Homo-nationalistische kiezers goed voor meerdere zetels
Over 29 parlementsverkiezingen in 10 landen vinden we dat rond de 6% van de mensen zegt dat ze het sterk eens zijn met de stelling dat homoseksuele mannen en lesbische vrouwen vrij zouden moeten zijn om hun leven leiden zoals ze willen én tot de grofweg 20% van de respondenten behoort dat duidelijk negatief is over migratie (de groep die juist veel vaker populistisch rechts stemt).[1]
Figuur1: Percentage homonationalisten per land
Binnen Europa varieert het percentage homo-nationalistische kiezers wel van een paar procent in landen als Finland en Zweden, tot ongeveer 10 procent in Frankrijk, Vlaanderen en ook Nederland (Figuur 1).[2] Tijdens elk van de laatste vijf Nederlandse parlementsverkiezingen vinden we dat tussen 8 en 10% van de kiezers dus zowel sterk pro-homo en tegen migratie zegt te zijn.
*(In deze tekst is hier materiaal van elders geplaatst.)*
Record partition_t := Part {
  p_present : bool;
  p_disk_num : Z;
  p_num : Z;
  p_start : Z;
  p_end : Z;
  p_size : Z;
  p_type : Z;
  p_name : list Z }.

Definition set_p_present (v : bool) (r : partition_t) : partition_t :=
    Part v (p_disk_num r) (p_num r) (p_start r) (p_end r) (p_size r) (p_type r) (p_name r).

Record disk_info_t := Info {
  d_present : bool;
  d_disk_num : Z;
  d_model : list Z;
  d_total : Z;
  d_sector_size : Z;
  d_count : Z;
  d_parts : list partition_t;
  d_is_gpt : bool }.

Definition set_d_count (v : Z) (r : disk_info_t) : disk_info_t :=
    Info (d_present r) (d_disk_num r) (d_model r) (d_total r) (d_sector_size r) v (d_parts r)
    (d_is_gpt r).
Definition set_d_parts (v : list partition_t) (r : disk_info_t) : disk_info_t :=
    Info (d_present r) (d_disk_num r) (d_model r) (d_total r) (d_sector_size r) (d_count r) v
    (d_is_gpt r).
Definition set_d_is_gpt (v : bool) (r : disk_info_t) : disk_info_t :=
    Info (d_present r) (d_disk_num r) (d_model r) (d_total r) (d_sector_size r) (d_count r)
    (d_parts r) v.

Definition UDISK_MAX_PARTITIONS : Z := 16.
Definition PARTITION_UFS : Z := 1.
Definition PARTITION_FAT32 : Z := 2.
Definition PARTITION_EXT4 : Z := 3.
Definition PARTITION_UNKNOWN : Z := 4.

Definition zero_entry : mbr_entry_t := MbrEntry 0 0 0 0.
Definition zero_part : partition_t := Part false 0 0 0 0 0 0 [].
Definition zero_info : disk_info_t := Info false 0 [] 0 0 0 (replicate 16 zero_part) false.

Record world (H : Type) := World {
  stor : storage H;
  vfs : vstate;
  mbr_entries : list mbr_entry_t;
  mbr_entry_count : Z;
  mbr_extended_lba : Z;
  mbr_current_drive : Z;
  infos : list disk_info_t;
  scanned : bool;
  last_scan_tick : Z }.

Arguments World {H}.
Arguments stor {H}.
Arguments vfs {H}.
Arguments mbr_entries {H}.
Arguments mbr_entry_count {H}.
Arguments mbr_extended_lba {H}.
Arguments mbr_current_drive {H}.
Arguments infos {H}.
Arguments scanned {H}.
Arguments last_scan_tick {H}.

Definition set_stor {H} (v : storage H) (r : world H) : world H :=
    World v (vfs r) (mbr_entries r) (mbr_entry_count r) (mbr_extended_lba r) (mbr_current_drive
    r) (infos r) (scanned r) (last_scan_tick r).
Definition set_vfs {H} (v : vstate) (r : world H) : world H :=
    World (stor r) v (mbr_entries r) (mbr_entry_count r) (mbr_extended_lba r) (mbr_current_drive
    r) (infos r) (scanned r) (last_scan_tick r).
Definition set_mbr_entries {H} (v : list mbr_entry_t) (r : world H) : world H :=
    World (stor r) (vfs r) v (mbr_entry_count r) (mbr_extended_lba r) (mbr_current_drive r)
    (infos r) (scanned r) (last_scan_tick r).
Definition set_mbr_entry_count {H} (v : Z) (r : world H) : world H :=
    World (stor r) (vfs r) (mbr_entries r) v (mbr_extended_lba r) (mbr_current_drive r) (infos
    r) (scanned r) (last_scan_tick r).
Definition set_mbr_extended_lba {H} (v : Z) (r : world H) : world H :=
    World (stor r) (vfs r) (mbr_entries r) (mbr_entry_count r) v (mbr_current_drive r) (infos r)
    (scanned r) (last_scan_tick r).
Definition set_mbr_current_drive {H} (v : Z) (r : world H) : world H :=
    World (stor r) (vfs r) (mbr_entries r) (mbr_entry_count r) (mbr_extended_lba r) v (infos r)
    (scanned r) (last_scan_tick r).
Definition set_infos {H} (v : list disk_info_t) (r : world H) : world H :=
    World (stor r) (vfs r) (mbr_entries r) (mbr_entry_count r) (mbr_extended_lba r)
    (mbr_current_drive r) v (scanned r) (last_scan_tick r).
Definition set_scanned {H} (v : bool) (r : world H) : world H :=
    World (stor r) (vfs r) (mbr_entries r) (mbr_entry_count r) (mbr_extended_lba r)
    (mbr_current_drive r) (infos r) v (last_scan_tick r).
Definition set_last_scan_tick {H} (v : Z) (r : world H) : world H :=
    World (stor r) (vfs r) (mbr_entries r) (mbr_entry_count r) (mbr_extended_lba r)
    (mbr_current_drive r) (infos r) (scanned r) v.

Section Partitions.
Context {H : Type} `{Ata H}.
Implicit Types w : world H.

(** The result of an operation that succeeds or fails. *)
Definition result (ok : bool) : Z := if ok then 0 else -1.

Definition drive_of (disk_num : Z) : Z := u8 (0x80 + disk_num).

(** [disk_set_disk] with its result ignored. *)
Definition select (disk_num : Z) w : world H := set_stor (disk_set_disk disk_num (stor w)).2 w.

Definition read_sector (lba : Z) w : option (list Z) := disk_read lba 1 (stor w).
Definition write_sector (lba : Z) (l : list Z) w : bool * world H :=
  let '(ok, st) := disk_write lba 1 l (stor w) in (ok, set_stor st w).

(** ** Master boot records *)

Definition mbr_read (drive lba : Z) w : option (list Z) * world H :=
  let disk_num := drive - 0x80 in
  if (disk_num <? 0) || (4 <=? disk_num) then (None, w) else
  let w := select disk_num w in (read_sector lba w, w).

Definition mbr_write (drive lba : Z) (l : list Z) w : bool * world H :=
  let disk_num := drive - 0x80 in
  if (disk_num <? 0) || (4 <=? disk_num) then (false, w) else write_sector lba l (select disk_num w).

Definition lba_to_chs (lba : Z) : list Z :=
  let c := lba / (16 * 63) in
  let h := (lba / 63) mod 16 in
  let s := lba mod 63 + 1 in
  let c := if 1023 <? c then 1023 else c in
  [u8 h; u8 (Z.lor (Z.shiftr c 8) (Z.land s 0x3F)); u8 (Z.land c 0xFF)].

Definition slot_off (i : Z) : Z := 446 + i * 16.
Definition slot_type (sector : list Z) (i : Z) : Z := at8 sector (slot_off i + 4).
Definition slots4 : list Z := [0; 1; 2; 3].

Definition signed_sector (sector : list Z) : bool := (at8 sector 510 =? 0x55) && (at8 sector 511 =? 0xAA).

(** One of the four entries has type 0xEE. *)
Definition gpt_protective (sector : list Z) : bool := existsb (fun i => slot_type sector i =? 0xEE) slots4.

Definition mbr_detect (drive : Z) w : bool * world H :=
  let '(r, w) := mbr_read drive 0 w in
  match r with
  | None => (false, w)
  | Some sector => (signed_sector sector && negb (gpt_protective sector), w)
  end.

Definition empty_mbr : list Z := store 510 [0x55; 0xAA] (zeros 512).

Definition mbr_create (drive : Z) w : bool * world H := mbr_write drive 0 empty_mbr w.

Definition is_extended (type : Z) : bool := (type =? 0x05) || (type =? 0x0F) || (type =? 0x85).

Definition put_entry (k : Z) (e : mbr_entry_t) w : world H := set_mbr_entries (<[Z.to_nat k := e]> (mbr_entries w)) w.

(** The round of the first loop for entry [i]; an extended partition leaves its values in
    the next free element without counting it. *)
Definition primary_step (sector : list Z) w (i : Z) : world H :=
  let type := slot_type sector i in
  if (type =? 0) || (type =? 0xEE) then w else
  let start := w32 sector (slot_off i + 8) in
  let e := MbrEntry (at8 sector (slot_off i)) type start (w32 sector (slot_off i + 12)) in
  let w := put_entry (mbr_entry_count w) e w in
  if is_extended type then set_mbr_extended_lba start w
  else set_mbr_entry_count (mbr_entry_count w + 1) w.

(** The logical partitions, from the extended boot record at [current_ebr] on. *)
Fixpoint ebr_loop (fuel : nat) (drive current_ebr : Z) w : option (world H) :=
  match fuel with
  | O => None
  | S fuel =>
      if (current_ebr =? 0) || (32 <=? mbr_entry_count w) then Some w else
      let '(r, w) := mbr_read drive current_ebr w in
      match r with
      | None => Some w
      | Some sector =>
          if negb (signed_sector sector) then Some w else
          let type0 := slot_type sector 0 in
          let start0 := w32 sector (slot_off 0 + 8) in
          let size0 := w32 sector (slot_off 0 + 12) in
          let w := if negb (type0 =? 0) && (0 <? size0) then
                     let w := put_entry (mbr_entry_count w) (MbrEntry 0 type0 (u32 (current_ebr + start0)) size0) w in
                     set_mbr_entry_count (mbr_entry_count w + 1) w
                   else w in
          if is_extended (slot_type sector 1)
          then ebr_loop fuel drive (u32 (mbr_extended_lba w + w32 sector (slot_off 1 + 8))) w
          else Some w
      end
  end.

Definition mbr_read_partitions (fuel : nat) (drive : Z) w : option (Z * world H) :=
  let w := set_mbr_extended_lba 0 (set_mbr_entry_count 0 (set_mbr_current_drive drive w)) in
  let '(r, w) := mbr_read drive 0 w in
  match r with
  | None => Some (-1, w)
  | Some sector =>
      if negb (signed_sector sector) then Some (-1, w) else
      let w := foldl (primary_step sector) w slots4 in
      w ← ebr_loop fuel drive (mbr_extended_lba w) w;
      Some (mbr_entry_count w, w)
  end.

Definition mbr_get_entry (index : Z) w : option mbr_entry_t :=
  if (index <? 0) || (mbr_entry_count w <=? index) then None else mbr_entries w !! Z.to_nat index.
(** Reading a boot record without extended partitions. *)
Lemma read_partitions_ok fuel w k :
  disk_ok w k -> length (mbr_entries w) = 32%nat -> (0 < fuel)%nat -> signed_sector (sec w k 0) = true -> no_extended (sec w k 0) ->
  exists w', mbr_read_partitions fuel (drive_of k) w = Some (Z.of_nat (length (primaries (sec w k 0))), w') /\
    stored w k None w' /\ mbr_list w' = primaries (sec w k 0) /\ mbr_entry_count w' = Z.of_nat (length (primaries (sec w k 0))).
Proof.
  intros D Hl Hf Hs Hx. unfold mbr_read_partitions. set (w0 := set_mbr_extended_lba _ _). destruct fuel as [|fuel]; [lia|].
  assert (D0 : disk_ok w0 k) by (destruct D; by split). pose proof (do_cap _ _ D0) as Hcap.
  rewrite (mbr_read_ok w0 k 0 D0) by lia. change (sec w0 k 0) with (sec w k 0). rewrite Hs. cbn [negb].
  assert (Hr : has_read (select k w0) [] (select k w0)) by by split_and!.
  apply (primary_loop_ok (sec w k 0) slots4) in Hr as (E1 & E2 & E3 & E4 & E5); [|cbn [length]; change (mbr_entries (select k w0)) with (mbr_entries w); rewrite Hl; cbn; lia|done].
  rewrite app_nil_l in *. fold (primaries (sec w k 0)) in E3, E4. set (w1 := foldl _ _ _) in *. rewrite E5. cbn [ebr_loop Z.eqb orb mbind option_bind].
  rewrite E3. eexists. split; [reflexivity|]. split; [|done]. pose proof (select_stored w0 k D0) as [S1 S2 S3 S4 S5]. rewrite <- E1 in *.
  split; [done|done|done|done|]. apply (statics_trans w w0); [done|]. by apply (statics_trans w0 (select k w0)).
Qed.

End MbrList.

(** *** A new entry *)

Lemma slot_bytes_length start size type : length (slot_bytes start size type) = 16%nat.
Proof. reflexivity. Qed.

(** The 16 bytes of slot [i]; type and entry depend on them only. *)
Definition slot (sector : list Z) (i : Z) : list Z := bytes_at (slot_off i) 16 sector.

Lemma slot_len sector i : length sector = 512%nat -> 0 <= i < 4 -> length (slot sector i) = 16%nat.
Proof.
  intros Hl Hi. unfold slot, bytes_at, slot_off. rewrite length_take, length_drop. lia.
Qed.

Lemma slot_type_slot sector i : 0 <= i -> slot_type sector i = at8 (slot sector i) 4.
Proof.
  intros Hi. unfold slot_type, at8, slot, bytes_at, slot_off. rewrite nth_firstn, nth_skipn. change (Z.to_nat 4 <? Z.to_nat 16)%nat with true. f_equal. lia.
Qed.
Deze minderheid komt weinig ter sprake in standaard samenvattingen van het Nederlandse electoraat omdat ze zich, bijvoorbeeld denkend aan het Kieskompas, aan twee tegengestelde uiteinden van de conservatief-progressief as bevindt. Maar, ze vormen zeker in sommige landen een flink aandeel van de kiezers. In het Nederlandse systeem zijn deze kiezers goed voor 12 tot 15 zetels. Vergelijkbaar, voor de komende Franse presidentsverkiezingen is het geheel niet onbelangrijk of deze 12% van de Franse kiezers progressief (Parti Socialiste)[3] of anti-migratie (Front National) stemt.
Waar gaat de homo-nationalistenstem heen?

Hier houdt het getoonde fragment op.